(** What the checks let through is not empty. *)
Lemma validate_nonempty res content :
  validate res = Ok content -> content <> "".
Proof.
  unfold validate, rbind. intros H Hc. subst content.
  repeat (case_match; try discriminate).
  match goal with
  | Ha : as_str _ ?j = Ok _, Hs : strip ?j = Ok ?s, Ht : negb (PyStr.truthy ?s) = false |- _ =>
      destruct j; simpl in Ha, Hs; try discriminate;
      inversion Ha; subst; inversion Hs; subst; discriminate Ht
  end.
Qed.

Lemma validate_zero_choices res :
  zero_choices res ->
  validate res = Raise (ValueError "Empty choices in API response").
Proof.
  intros [Hc | (choices & Hg & Hl)]; unfold validate, rbind.
  - rewrite Hc. reflexivity.
  - destruct res; simpl in Hg; try discriminate.
    simpl. destruct (lookup "choices" items) eqn:Hl'; simpl in Hg; inversion Hg; subst.
    rewrite bool_decide_eq_true_2 by eauto. simpl.
    rewrite Hl. reflexivity.
Qed.

Lemma validate_blank_first_choice res :
  blank_first_choice res ->
  validate res = Raise (ValueError "Empty content in LLM response").
Proof.
  intros (choices & first & message & c & Hg & H0 & Hm & Hc & Hs).
  unfold validate, rbind.
  destruct res; simpl in Hg; try discriminate.
  simpl. destruct (lookup "choices" items) eqn:Hl'; simpl in Hg; inversion Hg; subst.
  rewrite bool_decide_eq_true_2 by eauto. simpl.
  destruct choices as [| | | | s | l | its]; simpl in H0; try discriminate.
  - destruct (PyStr.chars s); simpl in H0; inversion H0; subst.
    simpl in Hm. discriminate.
  - destruct l as [| x l]; simpl in H0; inversion H0; subst.
    simpl. rewrite Hm. rewrite Hc. simpl. rewrite Hs. reflexivity.
Qed.

End CallLlm.

(** One call of [call_llm] returns, after exactly one request. *)
Lemma call_llm_returns (self : OpenRouterClient.t) (prompt : string)
    (temperature : Q) (w : World) :
  exists content w',
    OpenRouterClient.call_llm self prompt temperature w = (Ok content, w')
    /\ sent w' = sent w ++ [completion_request self prompt temperature].
Proof.
  unfold OpenRouterClient.call_llm.
  pose proof (request_result_spec self prompt temperature w) as Hreq.
  cbv zeta in Hreq.
  destruct (OpenRouterClient.request_result self prompt temperature w)
    as [[res | e] w1].
  - destruct Hreq as (-> & _).
    destruct (OpenRouterClient.validate res) as [content | e].
    + eexists. eexists. split; reflexivity.
    + destruct (handle_returns_empty (Some res) e
                  (set_sent (sent w ++ [completion_request self prompt temperature]) w))
        as (w' & Hh & Hs); [discriminate |].
      exists "", w'. split; [exact Hh | rewrite Hs; reflexivity].
  - destruct Hreq as (-> & He & _).
    destruct (handle_returns_empty None e
                (set_sent (sent w ++ [completion_request self prompt temperature]) w))
      as (w' & Hh & Hs); [intros _; exact He |].
    exists "", w'. split; [exact Hh | rewrite Hs; reflexivity].
Qed.

(** C3. [call_llm] never raises: for every client, prompt, temperature and
    world (so for every answer of the remote service) it returns a string,
    after exactly one request.  The string is empty when the transport
    fails (timeout included), when the decoded response has no choice, when
    the first choice's content is empty once trimmed, and when the checks
    raise any exception; it is non-empty exactly when the exchange
    succeeded with that content. *)
Theorem call_llm_never_raises (self : OpenRouterClient.t) (prompt : string)
    (temperature : Q) (w : World) :
  let rq := completion_request self prompt temperature in
  let o := remote w (sent w) rq in
  exists content w',
    OpenRouterClient.call_llm self prompt temperature w = (Ok content, w')
    /\ sent w' = sent w ++ [rq]
    /\ (content <> "" <-> completion_succeeds o content)
    /\ (forall cls msg resp, o = TransportError cls msg resp -> content = "")
    /\ (forall r res, o = Responded r -> body r = Some res ->
          zero_choices res -> content = "")
    /\ (forall r res, o = Responded r -> body r = Some res ->
          blank_first_choice res -> content = "")
    /\ (forall r res e, o = Responded r -> body r = Some res ->
          OpenRouterClient.validate res = Raise e -> content = "").
Proof.
  intros rq o. unfold OpenRouterClient.call_llm.
  pose proof (request_result_spec self prompt temperature w) as Hreq.
  cbv zeta in Hreq. fold rq in Hreq. fold o in Hreq.
  destruct (OpenRouterClient.request_result self prompt temperature w)
    as [[res | e] w1].
  - destruct Hreq as (-> & r & Ho & Hok & Hb).
    destruct (OpenRouterClient.validate res) as [content | e] eqn:Hv.
    + exists content, (set_sent (sent w ++ [rq]) w).
      split; [reflexivity |]. split; [reflexivity |].
      split.
      { split; [intros _; exists r, res; auto |
                intros _; eapply validate_nonempty; eassumption]. }
      split; [intros ? ? ? Ho'; congruence |].
      split.
      { intros r' res' Ho' Hb' Hz. assert (res' = res) by congruence. subst.
        apply validate_zero_choices in Hz. congruence. }
      split.
      { intros r' res' Ho' Hb' Hz. assert (res' = res) by congruence. subst.
        apply validate_blank_first_choice in Hz. congruence. }
      intros r' res' e Ho' Hb' Hv'. assert (res' = res) by congruence. subst.
      congruence.
    + destruct (handle_returns_empty (Some res) e (set_sent (sent w ++ [rq]) w))
        as (w' & Hh & Hs); [discriminate |].
      exists "", w'. split; [assumption |]. split; [rewrite Hs; reflexivity |].
      split.
      { split; [congruence |].
        intros (r' & res' & Ho' & _ & Hb' & Hv').
        assert (res' = res) by congruence. subst. congruence. }
      repeat split; reflexivity.
  - destruct Hreq as (-> & He & Hnone).
    destruct (handle_returns_empty None e (set_sent (sent w ++ [rq]) w))
      as (w' & Hh & Hs); [intros _; assumption |].
    exists "", w'. split; [assumption |]. split; [rewrite Hs; reflexivity |].
    split.
    { split; [congruence |].
      intros (r' & res' & Ho' & Hok' & Hb' & _).
      rewrite (Hnone r' Ho' Hok') in Hb'. discriminate. }
    repeat split; reflexivity.
Qed.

__________

**PROBLEM TO WORK ON:** Retype only the stretch of lines above starting at the one with "w' = sent w ++ [rq]" and stopping at the one with "e, o = Responded", exactly as written, with both kept.

**COMPLETED TASK:**
    /\ sent w' = sent w ++ [rq]
    /\ (content <> "" <-> completion_succeeds o content)
    /\ (forall cls msg resp, o = TransportError cls msg resp -> content = "")
    /\ (forall r res, o = Responded r -> body r = Some res ->
          zero_choices res -> content = "")
    /\ (forall r res, o = Responded r -> body r = Some res ->
          blank_first_choice res -> content = "")
    /\ (forall r res e, o = Responded r -> body r = Some res ->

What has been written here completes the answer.